# National Electrical Safety Code



## JavaJim (Apr 22, 2010)

For EEs, did you take a copy of the National Electrical Safety Code to the exam? I haven't decided whether I will take the Electrical and Electronics or the Power exam. I have a pretty good base of experience in both fields and it will depend on which practice test I do better on.

How much of the NESC do I need to be familiar with? Should I read it from cover to cover? What about the handbook? Do you recommend my purchasing a copy of the NESC Handbook? If so, which one? Mc-Graw Hill has one and IEEE has another handbook.

I already plan to take a copy of the NEC and the NEC handbook but I need to know about the NESC. My prep is for the October 2010 exam. Thanks.


----------



## colo_elec (Apr 22, 2010)

JavaJim said:


> For EEs, did you take a copy of the National Electrical Safety Code to the exam? I haven't decided whether I will take the Electrical and Electronics or the Power exam. I have a pretty good base of experience in both fields and it will depend on which practice test I do better on.
> How much of the NESC do I need to be familiar with? Should I read it from cover to cover? What about the handbook? Do you recommend my purchasing a copy of the NESC Handbook? If so, which one? Mc-Graw Hill has one and IEEE has another handbook.
> 
> I already plan to take a copy of the NEC and the NEC handbook but I need to know about the NESC. My prep is for the October 2010 exam. Thanks.

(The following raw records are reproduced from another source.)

(** C10, as the specification words it, fails for the returned values: at
    possession 72 against 29 the rounded output is 0.744, 0.165 and 0.09,
    which sum to 0.999. *)
Lemma one_x_two_rounded_sum_below_1 :
  (0 <= 72 <= 100)%Z /\ (0 <= 29 <= 100)%Z
  /\ RecOutput.p_1x2 (recommendation (poss_request 72 29)) =
       [("1", 0.744); ("X", 0.165); ("2", 0.09)]
  /\ total (dict_values (RecOutput.p_1x2 (recommendation (poss_request 72 29))))
     = 0.999
  /\ ~ 1 <= total (dict_values (RecOutput.p_1x2 (recommendation (poss_request 72 29)))).
Proof.
  split; [lia|]. split; [lia|].
  pose proof uneven_strengths as [[A1 A2] [A3 A4]].
  assert (RecOutput.p_1x2 (recommendation (poss_request 72 29)) =
          [("1", 0.744); ("X", 0.165); ("2", 0.09)]) as Hout.
  { rewrite p_1x2_eq, normalized_1x2_eq. cbv zeta.
    change (LiveStats.possession_home (RecRequest.stats (poss_request 72 29)))
      with 72%Z.
    change (LiveStats.possession_away (RecRequest.stats (poss_request 72 29)))
      with 29%Z.
    cbv zeta in A1, A2, A3, A4.
    set (s1 := sigmoid (IZR (72 - 50) / 10)) in *.
    set (s2 := sigmoid (IZR (29 - 50) / 10)) in *.
    assert (0 < s1 + s2 + 0.20) as HT by lra.
    assert (0.7435 < s1 / (s1 + s2 + 0.20)) as B1 by (apply div_gt; lra).
    assert (s1 / (s1 + s2 + 0.20) < 0.7445) as B1' by (apply div_lt; lra).
    assert (0.0895 < s2 / (s1 + s2 + 0.20)) as B2 by (apply div_gt; lra).
    assert (s2 / (s1 + s2 + 0.20) < 0.0905) as B2' by (apply div_lt; lra).
    assert (0.1645 < 0.20 / (s1 + s2 + 0.20)) as B3 by (apply div_gt; lra).
    assert (0.20 / (s1 + s2 + 0.20) < 0.1655) as B3' by (apply div_lt; lra).
    rewrite (round3_clip01_nearest 744) by lra.
    rewrite (round3_clip01_nearest 165) by lra.
    rewrite (round3_clip01_nearest 90) by lra.
    repeat f_equal; lra. }
  split; [exact Hout|]. rewrite Hout.
  unfold dict_values, total. cbn [map snd fold_right]. split; lra.
Qed.
Fixpoint file_ops (table : list (Z * string)) (calls : list event) : list file_op :=
  match calls with
  | [] => []
  | EvOpen path _ r :: rest =>
    if r =? -1 then file_ops table rest
    else Opened path :: file_ops ((r, path) :: table) rest
  | EvDprintf fd data r :: rest =>
    match (if r <? 0 then None else lookup_fd fd table) with
    | Some p => Wrote p data :: file_ops table rest
    | None => file_ops table rest
    end
  | EvWrite fd data r :: rest =>
    match (if r =? -1 then None else lookup_fd fd table) with
    | Some p => Wrote p data :: file_ops table rest
    | None => file_ops table rest
    end
  | EvClose fd r :: rest =>
    file_ops (if r =? -1 then table else unbind fd table) rest
  | _ :: rest => file_ops table rest
  end.

(** The decimal digits of a number, after a minus sign when it is
    negative. *)
Definition decimal (z : Z) : string := NilZero.string_of_int (Z.to_int z).

(** One entry of [uidMappings] or [gidMappings]: the first ID in the
    container, the first ID on the host, and the number of IDs. *)
Record id_mapping : Type := mkMapping {
  containerID : Z;
  hostID : Z;
  size : Z
}.

(** The line a map file is to receive for an entry: the three numbers
    in decimal with a space between them, and a line feed. *)
Definition mapping_text (m : id_mapping) : string :=
  (decimal (containerID m) ++ " " ++ decimal (hostID m) ++ " " ++ decimal (size m)
   ++ String "010"%char EmptyString)%string.

(** The JSON value [j] is the entry [m]: an object with the three
    integers, the IDs in the range of an unsigned int and the size in
    the range of an int. *)
Definition mapping_entry (j : json) (m : id_mapping) : Prop :=
  json_object_get j "containerID" = Some (JInteger (containerID m)) /\
  json_object_get j "hostID" = Some (JInteger (hostID m)) /\
  json_object_get j "size" = Some (JInteger (size m)) /\
  0 <= containerID m < 2 ^ 32 /\ 0 <= hostID m < 2 ^ 32 /\
  - 2 ^ 31 <= size m < 2 ^ 31.

(** The file [name] of the process [cpid] under /proc. *)
Definition proc_file (cpid : Z) (name : string) : string :=
  ("/proc/" ++ decimal cpid ++ "/" ++ name)%string.

(** The entries under [key], in the order of the configuration. *)
Definition entries (user : json) (key : string) : list json :=
  match json_object_get user key with
  | Some mappings => json_array_elements mappings
  | None => []
  end.

(** What is to be done to the map file [name] for the entries [ms]
    under [key]: the file is opened when the key is there, even for an
    empty array, and receives the line of each entry, in order. *)
Definition map_ops (user : json) (cpid : Z) (key name : string)
           (ms : list id_mapping) : list file_op :=
  match json_object_get user key with
  | Some _ =>
    Opened (proc_file cpid name)
    :: map (fun m => Wrote (proc_file cpid name) (mapping_text m)) ms
  | None => []
  end.

(** What is to be done to the file setgroups for the value of
    [setgroups]. *)
Definition setgroups_ops (user : json) (cpid : Z) : list file_op :=
  match json_object_get user "setgroups" with
  | Some setgroups =>
    [Opened (proc_file cpid "setgroups");
     Wrote (proc_file cpid "setgroups")
           (if json_boolean_value setgroups then "allow" else "deny")]
  | None => []
  end.

(** uid_map, then setgroups, then gid_map. *)
Definition mapping_plan (user : json) (cpid : Z) (uids gids : list id_mapping)
  : list file_op :=
  map_ops user cpid "uidMappings" "uid_map" uids
  ++ setgroups_ops user cpid
  ++ map_ops user cpid "gidMappings" "gid_map" gids.

(** A call whose answer makes the host give up on the mappings: the
    container is gone, or [open], [dprintf], [write] or [close]
    failed. *)
Definition gives_up (e : event) : bool :=
  match e with
  | EvChildPid v => v <? 0
  | EvOpen _ _ r => r =? -1
  | EvDprintf _ _ r => r <? 0
  | EvWrite _ _ r => r =? -1
  | EvClose _ r => r =? -1
  | _ => false
  end.

(** A user namespace in which root is the user 1000 of the host. *)
Definition user_namespace : json :=
  JObject
    [("uidMappings",
      JArray [JObject [("containerID", JInteger 0); ("hostID", JInteger 1000);
                       ("size", JInteger 1)]]);
     ("gidMappings",
      JArray [JObject [("containerID", JInteger 0); ("hostID", JInteger 1000);
                       ("size", JInteger 1)]]);
     ("setgroups", JFalse)].

Definition user_namespace_config : json :=
  JObject [("version", JString "0.2.0");
           ("namespaces", JObject [("user", user_namespace)])].

(** The answers of a run in which the container lives and no call fails. *)
Definition user_namespace_tape : list answer :=
  [ ans 4242; ans 3; ans 9; ans 0;    (* uid_map: child_pid, open, dprintf, close *)
    ans 4242; ans 3; ans 4; ans 0;    (* setgroups: child_pid, open, write, close *)
    ans 4242; ans 3; ans 9; ans 0 ].  (* gid_map *)

(** A user namespace with two entries for the user IDs. *)
Definition two_ranges : json :=
  JObject
    [("uidMappings",
      JArray [JObject [("containerID", JInteger 0); ("hostID", JInteger 1000);
                       ("size", JInteger 1)];
              JObject [("containerID", JInteger 1); ("hostID", JInteger 100000);
                       ("size", JInteger 65536)]]);
     ("gidMappings",
      JArray [JObject [("containerID", JInteger 0); ("hostID", JInteger 1000);
                       ("size", JInteger 1)]]);
     ("setgroups", JFalse)].
Lemma inRange_wider (a b a' b' : Z) (d : Date) :
  a' <= a -> b <= b' ->
  inRange (TimeValue a) (TimeValue b) d = true ->
  inRange (TimeValue a') (TimeValue b') d = true.
Proof.
  unfold inRange, date_ge, date_le. intros Ha Hb.
  destruct d as [t|]; [|discriminate].
  rewrite !andb_true_iff, !Z.leb_le. lia.
Qed.

(** X1.  Filtering by one window and then by another is filtering once by
    their intersection (the later start, the earlier end), so the order in
    which two windows are applied does not matter. *)
Theorem range_filters_intersect :
  forall (rt : Runtime) (st : State) (a1 b1 a2 b2 : Z)
         (us : list User) (l : list Announcement),
    filterUsersByDateRange rt (window st a1 b1)
      (filterUsersByDateRange rt (window st a2 b2) us)
    = filterUsersByDateRange rt (window st (Z.max a1 a2) (Z.min b1 b2)) us
    /\ filterAnnouncementsByDateRange rt (window st a1 b1)
         (filterAnnouncementsByDateRange rt (window st a2 b2) l)
       = filterAnnouncementsByDateRange rt
           (window st (Z.max a1 a2) (Z.min b1 b2)) l
    /\ filterUsersByDateRange rt (window st a1 b1)
         (filterUsersByDateRange rt (window st a2 b2) us)
       = filterUsersByDateRange rt (window st a2 b2)
           (filterUsersByDateRange rt (window st a1 b1) us).
Proof.
  intros rt st a1 b1 a2 b2 us l.
  unfold filterUsersByDateRange, filterAnnouncementsByDateRange.
  cbn [startDate endDate window setStartDate setEndDate].
  rewrite !filter_filter_and. repeat split.
  - apply filter_ext. intros u. apply inRange_both.
  - apply filter_ext. intros a. apply inRange_both.
  - apply filter_ext. intros u. apply andb_comm.
Qed.

(** X2.  Widening the window never loses a record: what passes between
    [a] and [b] passes between an earlier start and a later end. *)
Theorem wider_window_keeps_more :
  forall (rt : Runtime) (st : State) (a b a' b' : Z)
         (us : list User) (l : list Announcement),
    a' <= a -> b <= b' ->
    incl (filterUsersByDateRange rt (window st a b) us)
         (filterUsersByDateRange rt (window st a' b') us)
    /\ incl (filterAnnouncementsByDateRange rt (window st a b) l)
            (filterAnnouncementsByDateRange rt (window st a' b') l).
Proof.
  intros rt st a b a' b' us l Ha Hb.
  unfold filterUsersByDateRange, filterAnnouncementsByDateRange.
  cbn [startDate endDate window setStartDate setEndDate].
  split; intros x Hx; apply filter_In in Hx; apply filter_In;
    (split; [tauto|]); now apply (inRange_wider a b a' b').
Qed.

Lemma wider_window_keeps_more_witness :
  incl (filterUsersByDateRange utcRuntime
          (window (userState None None []) 1706745600000 1706745600000)
          scenarioA)
       (filterUsersByDateRange utcRuntime
          (window (userState None None []) 0 1800000000000) scenarioA).
Proof.
  apply (wider_window_keeps_more utcRuntime (userState None None [])
           1706745600000 1706745600000 0 1800000000000 scenarioA []); lia.
Defined.

(** X3.  The two filters are one and the same test on the timestamp: on
    users and announcements that carry the same timestamps, in the same
    order, they keep the same positions. *)
Theorem sibling_filters_agree :
  forall (rt : Runtime) (st : State) (us : list User) (l : list Announcement),
    map created_at us = map sent_at l ->
    map created_at (filterUsersByDateRange rt st us)
    = map sent_at (filterAnnouncementsByDateRange rt st l).
Proof.
  intros rt st us l.
  unfold filterUsersByDateRange, filterAnnouncementsByDateRange.
  destruct (startDate st) as [s|], (endDate st) as [e|]; try tauto.
  revert l. induction us as [|u us IH]; intros [|a l] H; try discriminate.
  - reflexivity.
  - injection H as Hhd Htl. simpl. rewrite Hhd.
    destruct (inRange s e (newDate rt (sent_at a))); simpl;
      rewrite (IH l Htl); [now rewrite Hhd | reflexivity].
Qed.

Lemma sibling_filters_agree_witness :
  let st := window (userState None None []) 1705276800000 1705363200000 in
  map created_at (filterUsersByDateRange utcRuntime st
                    [mkUser 1 "student" "2024-01-15";
                     mkUser 2 "lecturer" "2024-01-17"])
  = map sent_at (filterAnnouncementsByDateRange utcRuntime st
                   [mkAnnouncement 1 (Some "Alice") "2024-01-15";
                    mkAnnouncement 3 (Some "Alice") "2024-01-17"]).
Proof.
  intros st.
  apply (sibling_filters_agree utcRuntime st). reflexivity.
Defined.

Lemma distinct_keys_after_filter {R K : Type} (key : R -> K)
    (keep : R -> bool) (records : list R)
    (Hdistinct : NoDup (map key records)) :
  NoDup (map key (filter keep records)).
Proof.
  induction records as [|x records IH]; simpl; [constructor|].
  inversion Hdistinct as [|? ? Hnot Hnd]; subst.
  destruct (keep x); simpl; [|now apply IH].
  constructor; [|now apply IH].
  intros Hin. apply Hnot. apply in_map_iff in Hin.
  destruct Hin as [y [Hy Hin]]. apply filter_In in Hin.
  apply in_map_iff. exists y. tauto.
Qed.
(* ===== verification/Prelude.v ===== *)
(** * SJFS, the San Jose Filesystem: a verification library

    The repository holds a Linux kernel module that is to forward every file-system
    call to a user-space program over a netlink connector, that program, two backup
    plans and a logging test module.  This library models their C code and proves what
    it does; where that is not what it is meant to do the theorem says what happens
    instead.

    ** The program and the files that model it

    - [src/include/blocks.h], [ipc.h]: sizes, on-disk structures, message.  [CLayout]
      is C's struct layout for the ABIs LP64 and ILP32 with little-endian encoding;
      [Blocks] has each struct as a list of fields, two of them with their values.
    - [src/kernel_space_module/sjfs.c], [sjfs.h], bottom up:
      "socket level" ([cn_callback], [sjfs_read_block], [sjfs_write_block]): [Connector],
      one caller at a time, and [ConnectorThreads], any number of callers and
      callbacks interleaved line by line; [ReadSpec] is what the level promises, and
      [Sequential] says that the two models are of one program;
      "data structures level" ([sjfs_get_disk_superblock], [sjfs_get_disk_inode],
      [sjfs_set_disk_inode]): [DiskStructs];
      file and inode operations ([sjfs_fops_*], [sjfs_iops_*], their tables): [Iops];
      super block, mount and module ([sjfs_fill_super], [sjfs_mount], [sjfs_kill_sb],
      [sjfs_init], [sjfs_exit]): [Super].
    - [src/user_space_application/main.c] ([format], [netlink_send], [do_work], [main]):
      [UserApp], over the C library and the frames of [Userland].
    - [src/backup_plans/a/sjfs.c], [ipc.h]: [PlanA], and [PlanAThreads] with its reads,
      writes and callbacks interleaved, and [PlanARuns] that relates the two; [sjfs_helper.c]: [PlanAHelper].
    - [src/backup_plans/b/sjfs.c]: [PlanB].
    - [src/ramfs_test/sjfs_ram.c]: [Ramfs].  The inode code that both plans and this
      module carry in three copies is [RamInodes], over a record of operation tables.
    - The programs together: [System] puts the kernel module in front of [main.c], and
      plan A in front of its helper, each the other's environment.  Messages of the
      module queue at the program's socket, the program runs while the module sleeps,
      and what it sends comes back as callbacks.

    Definitions keep the names of the source; a function that is long is cut into
    definitions named after its parts, composed in its own definition.  Names of the
    modules that clash stand in a Module named after the file ([PlanA], [PlanB],
    [Ramfs], [Helper]).

    ** State and effects

    A computation is a state-passing function that ends with a result or stops
    ([outcome], [M] below).  The reasons to stop are the undefined behaviour the code
    can run into, sleeping for ever, and running out of a loop's fuel.  A ["%s"] reads
    its bytes up to the first NUL ([c_string]); without one in the array a program stops
    out of bounds, while for [printk] the log has the bytes and a mark that it read on
    ([Kernel.POverread]): what follows a message in kernel memory is not modelled.

    The kernel modules run on [Kernel.kstate]: heap ([Memory], blocks of bytes with
    bounds), inodes, superblocks, the module's static variables, a log of [printk] lines
    and of messages sent.  The programs run on [Userland.ustate]: heap, files, streams,
    [errno], and the log.  Integers are [Z] with their wrap-around written out; sizes of
    allocations are reduced to [size_t].

    The thread models are step relations with three switches: [answering] lets the helper
    reply to a request on its way, [oom] lets [kzalloc] fail, [spurious] lets messages
    arrive that nobody asked for.  What a reply says is an argument ([serve], [file]).  No
    program under [src] ever replies, so that the system of the repository is
    [answering = false]; each theorem says for which switches it holds.

    ** Interfaces

    Code outside the repository is a type class over an abstract environment, with
    what the proofs rely on in a law class: [Semaphore], [Allocator], [Clock],
    [Connector], [Printf] ([Kernel]); [Vfs], [DentryFrame], [MountSingle], [MountNodev]
    ([Vfs]); [UserCopy] ([PlanA]); [KeepsTypes] ([RamInodes]); [Libc] ([Userland], which
    needs no laws).  [Protocol.Helper] is the contract between the socket level and the
    code above it - a helper that answers every request with the block it names - and
    [Protocol.read_block_from_disk] discharges it: under it [sjfs_read_block] is a
    function from addresses to blocks.  [System] discharges [Connector] and [Libc] for
    each other.  [Lock] is what the two thread models share: a section guarded by a
    semaphore.  [Env.sim] and [Userland.script] are concrete environments; only the
    witnesses use them.

    ** What is proved

    - [Connector]: an answered read hands out the reply; without one it sleeps for
      ever; without memory it returns stale data and frees a semaphore it does not
      hold; what the bytes of a request are, with three digits of the address at most;
      writing a block sends nothing.
    - [ConnectorThreads]: while allocations succeed, mutual exclusion whatever arrives;
      when besides only the helper sends, that every finished read has its block, that
      every run is finite, that all calls can return if the helper answers and that no
      read returns if it does not.  When an allocation fails, the count by which [cn_sem]
      is off, and a run that breaks mutual exclusion; with two stray messages, a run in
      which a read returns stale data; with neither, one in which two requests carry one
      number.  [ReadSpec]: while allocations succeed and only the helper sends, the level
      refines a disk that serves one read at a time.  [Sequential]: an answered call of
      [Connector] is a run of [ConnectorThreads].
    - [Blocks]: where the members of the disk structures lie.  [DiskStructs]: which inodes
      can be read, where an inode would be written, that nothing is saved, that no
      superblock is ever handed out.
    - [Iops]: exactly when the search of create ends and with what, the bit unlink
      clears.  [Super]: mounting never succeeds; from a valid superblock on, what is
      loaded and the root inode that is made; initialisation happens once.
    - [RamInodes]: the type invariant over any sequence of operations, what making a
      node, a directory and the root does.  [Ramfs]: making a node there refines it.
    - [PlanA], [PlanB], [PlanAHelper], [UserApp]: what reads, writes, messages and
      requests do, branch by branch; that neither user-space program ever answers, and
      how the first can fault; what formatting leaves on the disk.
    - [PlanAThreads]: mutual exclusion and distinct sequence numbers whatever fails or
      arrives; without stray messages, which calls return, and exactly which situations
      stop every caller for good.  [PlanARuns]: an answered read of [PlanA] is a run of it.
    - [System]: a request reaches the program intact and is not answered, so that, with
      memory, every read and every mount of the system as it stands sleeps for ever; plan
      A likewise, with or without.

    ** Bounds and fuel

    [Iops.search_fuel] is 1026: the bitmap has 1024 bytes and the search leaves it or
    ends before; [Super.load_bitmaps] gets one more than the number of blocks it is
    to load; [Kernel.decimal] ten digits, all a 32-bit number has; [UserApp.zero_loop]
    one more than the size asked for; its counter is an [int] and stops the run when it
    leaves the range.  That the fuel is enough is part of the theorems
    on these loops, which give the result.  The receive loops of the programs do not
    end by themselves; [UserApp.serve] and [Helper.serve] follow them for any number of
    turns and tell whether they have ended; in [System] they get one turn for every
    frame that waits.  Runs of the thread models are bounded by [ConnectorThreads.measure]
    and [PlanAThreads.work_left].

    ** Not modelled

    What the kernel and the C library do inside; concurrency other than at the socket
    level and in plan A's reads and writes; the connector's framing, which is an argument
    of [System]; the contents of directories; [test_sjfs_ram.c], which is four system calls;
    build files; what a [printk] reads past a message without NUL.  Names the source uses and does not declare ([BLOCK_SIZE],
    [SJFS_INODE_SIZE], [MIN_BLOCKS], [OPCODE_*], in [do_work] [address] and [opcode])
    are arguments. *)
From stdpp Require Export base tactics numbers list gmap strings.
From Stdlib Require Export ZArith Lia.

There was one question on the practice exam from NCEES, but that was all I saw, but it was a question only on the scope of the NESC. I would only say bring it as a reference, but you have no need to study or purchase the handbook.


----------



## Angstrom (Apr 22, 2010)

I can tell you if you choose to take the Elecrical and Electronics, you will not need the NESC and you likely won't even need the NEC.


----------



## MSEE_PE (Apr 22, 2010)

JavaJim said:


> For EEs, did you take a copy of the National Electrical Safety Code to the exam? I haven't decided whether I will take the Electrical and Electronics or the Power exam. I have a pretty good base of experience in both fields and it will depend on which practice test I do better on.
> How much of the NESC do I need to be familiar with? Should I read it from cover to cover? What about the handbook? Do you recommend my purchasing a copy of the NESC Handbook? If so, which one? Mc-Graw Hill has one and IEEE has another handbook.
> 
> I already plan to take a copy of the NEC and the NEC handbook but I need to know about the NESC. My prep is for the October 2010 exam. Thanks.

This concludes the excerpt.